The Catholic Church in Costa Rica has expressed concern over an agreement signed by the government and the United States under which the Central American country will receive up to 25 migrants per week deported by Washington.
The first flight, carrying citizens from Albania, Cameroon, China, Guatemala, Honduras, India, Kenya and Morocco, arrived April 11 in San José, according to Costa Rica’s General Directorate of Migration.
The memorandum of understanding, signed in March by outgoing President Rodrigo Chaves — who will step down May 7 and be replaced by President-elect Laura Fernández Delgado — and U.S. envoy Kristi Noem, stipulates that Costa Rica will receive groups of third-country nationals each week.
Each group will be sent to a hotel and will spend the first seven days under the auspices of the International Organization for Migration. After that, it is unclear how the program will continue.
“The church was not consulted by the government before the agreement was signed,” Auxiliary Bishop Daniel Blanco Méndez of San José told OSV News.
Bishop Blanco, who leads the Costa Rican bishops’ conference’s Human Mobility Pastoral Ministry, said that the church has much to contribute to the government when it comes to immigration.
Catholic organizations work directly on the issue, providing support to people traveling north to reach the United States or south to return to their countries of origin after encountering problems with U.S. immigration authorities.
“We can offer not only spiritual assistance, but also help through our immigrant centers, temporary shelters, and so on,” Bishop Blanco said.
The Human Mobility Pastoral Ministry expressed concerns about the process because of a previous experience. In 2025, nearly 200 foreigners were sent by the United States on a plane and housed in a so-called Temporary Migrant Care Center, or CATEM, located in a remote forested area near the border with Panama.
“If it were not for a court ruling that restored their rights, they would probably still be facing adverse conditions,” Father Gustavo Meneses Castro, executive secretary of the Human Mobility Pastoral Ministry, told OSV News.
The group was effectively detained in the CATEM for two months. After the Costa Rican Constitutional Court ruled the situation unconstitutional, many returned to their home countries or moved to third nations.
Now, a year later, the church has reason to believe that the country remains unprepared to receive and handle such a diversity of nationalities.
“I doubt the government has the capacity to deal with such diversity. How can you provide adequate assistance without speaking their languages, for instance?” Father Meneses said.
Sending people back to their countries without knowing the conditions they will face there is also dangerous, he added.
He also expressed concern about the lack of a program to integrate into society those who may wish to remain in Costa Rica.
“The government said there will be a special regime for those who want to apply for refugee status or temporary work.

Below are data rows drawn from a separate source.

(** [revoke] up to the signing call, and its three steps together. *)
Definition revoke_prepare (st : SealState) (sid : string) (reason : AgentRevocationReason)
  (newId nowISO : string) : result SignetError (string * RevocationSeal) :=
  match om_get sid (sealsById st) with
  | None => Err (SealError_create sid "Seal not found")
  | Some existing =>
      let cur := current (chain existing) in
      let key := chainKey (credentialId cur) (chatId cur) in
      if set_has (revokedPairs st) key then
        Err (SealError_create sid "Credential+chat already revoked")
      else
        let r := {| rv_sealId := newId; rv_previousSealId := sid;
                    rv_operatorId := operatorId cur; rv_credentialId := credentialId cur;
                    rv_chatId := chatId cur; rv_reason := reason; rv_revokedAt := nowISO;
                    rv_issuer := "signet" |} in
        if negb (RevocationSeal_valid datetime r) then
          Err (ValidationError_create "revocation" (zodRevocationMessage r) None)
        else Ok (key, r)
  end.
Definition revoke_commit (st : SealState) (key : string) : SealState :=
  {| currentSeals := om_delete key (currentSeals st); sealsById := sealsById st;
     inputsBySealId := inputsBySealId st; revokedPairs := set_add (revokedPairs st) key |}.
Definition revoke (st : SealState) (deps : SealManagerDeps) (sid : string)
  (reason : AgentRevocationReason) (newId nowISO : string)
  : SealState * result SignetError unit :=
  match revoke_prepare st sid reason newId nowISO with
  | Err e => (st, Err e)
  | Ok (key, r) =>
      match signer_signRevocation deps r with
      | Err e => (st, Err e)
      | Ok signed =>
          match publishRevocation deps (rv_chatId r) signed with
          | Err e => (st, Err e)
          | Ok _ => (revoke_commit st key, Ok tt)
          end
      end
  end.

Definition current_seal (st : SealState) (credId chat : string) : option SealEnvelope :=
  om_get (chainKey credId chat) (currentSeals st).
Definition lookup_seal (st : SealState) (sid : string) : result SignetError SealEnvelope :=
  match om_get sid (sealsById st) with
  | None => Err (SealError_create sid "Seal not found")
  | Some e => Ok e
  end.
Definition matchesFilter (e : SealEnvelope) (f_chatId f_credentialId : option string) : bool :=
  if match f_chatId with
     | Some c => negb (bool_decide (chatId (current (chain e)) = c)) | None => false end
  then false
  else if match f_credentialId with
          | Some c => negb (bool_decide (credentialId (current (chain e)) = c))
          | None => false end
  then false else true.
(** [compareNewestFirst]; the NaN of an unreadable date compares as 0. *)
Definition compareNewestFirst (l r : SealEnvelope) : Z :=
  match date_getTime (issuedAt (current (chain r))),
        date_getTime (issuedAt (current (chain l))) with
  | Some a, Some b => a - b
  | _, _ => 0
  end.
Definition list_seals (st : SealState) (f_chatId f_credentialId : option string)
  : list SealEnvelope :=
  js_sort compareNewestFirst
    (List.filter (λ e, matchesFilter e f_chatId f_credentialId) ((currentSeals st).*2)).

Definition findHistoryHead (envelopes : list SealEnvelope) : option SealEnvelope :=
  let referenced := js_set (base.omap previous_id envelopes) in
  List.find (λ e, negb (set_has referenced (env_id e))) envelopes.
(** The walk along [previous] links; [fuel] bounds its iterations. *)
Fixpoint history_walk (fuel : nat) (byId : list (string * SealEnvelope)) (seen : list string)
  (cursor : option SealEnvelope) : list SealEnvelope :=
  match fuel, cursor with
  | S fuel, Some e =>
      if set_has seen (env_id e) then []
      else e :: history_walk fuel byId (set_add seen (env_id e))
             (match previous_id e with
              | Some pid => if bool_decide (pid = "") then None else om_get pid byId
              | None => None
              end)
  | _, _ => []
  end.
Definition history (st : SealState) (credId chat : string) : list SealEnvelope :=
  let envelopes := List.filter (λ e, bool_decide (credentialId (current (chain e)) = credId) &&
      bool_decide (chatId (current (chain e)) = chat)) ((sealsById st).*2) in
  if (length envelopes =? 0)%nat then []
  else
    let activeHead := om_get (chainKey credId chat) (currentSeals st) in
    let head_ := match activeHead with
                 | Some e => Some e
                 | None => match findHistoryHead envelopes with
                           | Some e => Some e
                           | None => head (js_sort compareNewestFirst envelopes)
                           end
                 end in
    history_walk (S (length (sealsById st))) (sealsById st) [] head_.

(** [issuedAt + DEFAULT_TTL_MS * 0.75], a whole number of milliseconds. *)
Definition needsRenewal (now : Z) (p : SealPayload) : bool :=
  num_leb (num_add (date_getTime (issuedAt p)) (DEFAULT_TTL_MS * 3 / 4)) (Some now).

(** ** Sequential transitions: each call uses its own dependencies and a
    fresh random id, and the resolver answers for the pair it is asked. *)
Definition honest (deps : SealManagerDeps) : Prop :=
  ∀ c chat i, resolveInput deps c chat = Ok i → in_credentialId i = c ∧ in_chatId i = chat.
Definition fresh (st : SealState) (newId : string) : Prop :=
  om_get newId (sealsById st) = None.
Inductive manager_step (st : SealState) : SealState → Prop :=
  | step_issue deps c chat newId iso :
      honest deps → fresh st newId →
      manager_step st (issue st deps c chat newId iso).1
  | step_refresh deps sid newId iso :
      fresh st newId → manager_step st (refresh st deps sid newId iso).1
  | step_revoke deps sid reason newId iso :
      manager_step st (revoke st deps sid reason newId iso).1.
Definition reachable : SealState → Prop := rtc manager_step seal_init.
End manager.

(** ** Keys *)
Definition env_key (e : SealEnvelope) : string :=
  chainKey (credentialId (current (chain e))) (chatId (current (chain e))).
Definition no_colon (s : string) : Prop := str_forallb (λ c, negb (bool_decide (c = ":"%char))) s = true.
Lemma no_colon_cut a b x y :
  no_colon a → no_colon b →
  x +:+ ":" +:+ y = a +:+ ":" +:+ b → x = a ∧ y = b.
Proof.
  unfold no_colon. intros Ha Hb. revert a Ha. induction x as [|c x IH]; intros [|c' a] Ha He;
    rewrite ?str_cons_app, ?str_nil_app in *; cbn in *.
  - by simplify_eq.
  - simplify_eq.
  - simplify_eq. rewrite str_forallb_app in Hb. cbn in Hb.
    by rewrite andb_false_r in Hb.
  - simplify_eq. apply andb_true_iff in Ha as [_ Ha]. by destruct (IH a Ha) as [-> ->].
Qed.
Lemma resourceId_no_colon p s : no_colon p → resourceIdSchema p s = true → no_colon s.
Proof.
  unfold resourceIdSchema. destruct (startsWith p s) eqn:Hp; [|done].
  apply startsWith_spec in Hp as [h ->]. rewrite str_drop_app. unfold no_colon.
  rewrite str_forallb_app. intros -> [_ Hh]%andb_true_iff. cbn. revert Hh.
  apply str_forallb_impl. intros c Hc. apply negb_true_iff, bool_decide_eq_false.
  by intros ->.
Qed.
Definition valid_pair (e : SealEnvelope) : Prop :=
  no_colon (credentialId (current (chain e))) ∧ no_colon (chatId (current (chain e))).
Lemma SealPayload_valid_ids datetime p :
  SealPayload_valid datetime p = true →
  resourceIdSchema "seal_" (sealId p) = true ∧
  no_colon (credentialId p) ∧ no_colon (chatId p) ∧ sealId p ≠ "".
Proof.
  unfold SealPayload_valid. rewrite !andb_true_iff. intros [[[[[[[Hs Hc] _] Hh] _] _] _] _].
  split_and!; [done|exact (resourceId_no_colon "cred_" _ eq_refl Hc)
    |exact (resourceId_no_colon "conv_" _ eq_refl Hh)|].
  intros He. by rewrite He in Hs.
Qed.
(** The composite key identifies the pair, for schema-valid ids. *)
Lemma env_key_spec e c ch :
  valid_pair e →
  env_key e = chainKey c ch ↔ credentialId (current (chain e)) = c ∧ chatId (current (chain e)) = ch.
Proof.
  intros [H1 H2]. unfold env_key, chainKey. split; [|by intros [-> ->]].
  intros Heq. symmetry in Heq. by destruct (no_colon_cut _ _ _ _ H1 H2 Heq) as [-> ->].
Qed.
(* ===== verification/Credentials.v ===== *)
(** * The credential manager

    [sessions/src/credential-manager.ts], [policy-hash.ts] and [token.ts]:
    issuance, lookup, heartbeat, renewal, scope update, revocation and expiry
    of operator credentials.  Time enters as [now], the millisecond clock read
    by the call; random identifiers and tokens are arguments; the hooks
    ([onCredentialMutated], [onCredentialRevoked]) are recorded in a trace. *)
From S2P Require Import Prelude JsDate Json Errors Ids Scopes Policy Reveal.

(** ** Data *)
Inductive CredentialStatus := st_pending | st_active | st_expired | st_revoked.
#[export] Instance CredentialStatus_eq_dec : EqDecision CredentialStatus.
Proof. solve_decision. Defined.
Definition status_name (s : CredentialStatus) : string :=
  match s with
  | st_pending => "pending" | st_active => "active"
  | st_expired => "expired" | st_revoked => "revoked"
  end.
Inductive CredentialRevocationReason :=
  | cr_owner_initiated | cr_credential_expired | cr_heartbeat_timeout
  | cr_policy_violation | cr_reauthorization_required.
#[export] Instance CredentialRevocationReason_eq_dec : EqDecision CredentialRevocationReason.
Proof. solve_decision. Defined.

Record CredentialConfig := {
  cfg_operatorId : string; cfg_chatIds : list string; cfg_policyId : option string;
  cfg_allow : option (list PermissionScope); cfg_deny : option (list PermissionScope);
  cfg_ttlSeconds : option Z
}.
Record CredentialManagerConfig := {
  defaultTtlSeconds : Z; maxConcurrentPerOperator : Z; tokenByteLength : Z;
  renewalWindowSeconds : Z; heartbeatGracePeriod : Z
}.
Definition DEFAULT_CONFIG : CredentialManagerConfig :=
  {| defaultTtlSeconds := 3600; maxConcurrentPerOperator := 3; tokenByteLength := 32;
     renewalWindowSeconds := 300; heartbeatGracePeriod := 3 |}.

But immigration authorities have already received a large number of requests, especially from Nicaraguans and Venezuelans, and have been unable to process them,” the priest explained.
Father Meneses said that the Human Mobility Pastoral Ministry had requested a meeting with the General Directorate of Migration in March, but it was canceled just a few hours before the scheduled time.
The pastoral ministry released a statement April 6 on the memorandum of understanding. In the document, it said that “every migration policy must focus on human dignity and on the unrestricted respect for fundamental rights.”
The statement also listed the human principles that must be upheld by the agreement, mentioning the need to offer “dignified conditions of reception, with assistance, safety, and well-being.”
“The Gospel reminds us: ‘I was a stranger and you welcomed me,'” the letter concluded.
Father Meneses told OSV News that Costa Rica has been accepting such agreements with the United States due to diplomatic pressure.
“The new Immigration and Customs Enforcement (ICE) measures have been overcrowding U.S. facilities, so they now need to send some deportees to other countries,” he said.
Bishop Blanco told OSV News that President-elect Fernández had met with members of the bishops’ conference and hopes that she will meet again with church leaders in May.
“She showed herself open to dialogue and willing to receive the Church’s help,” he said.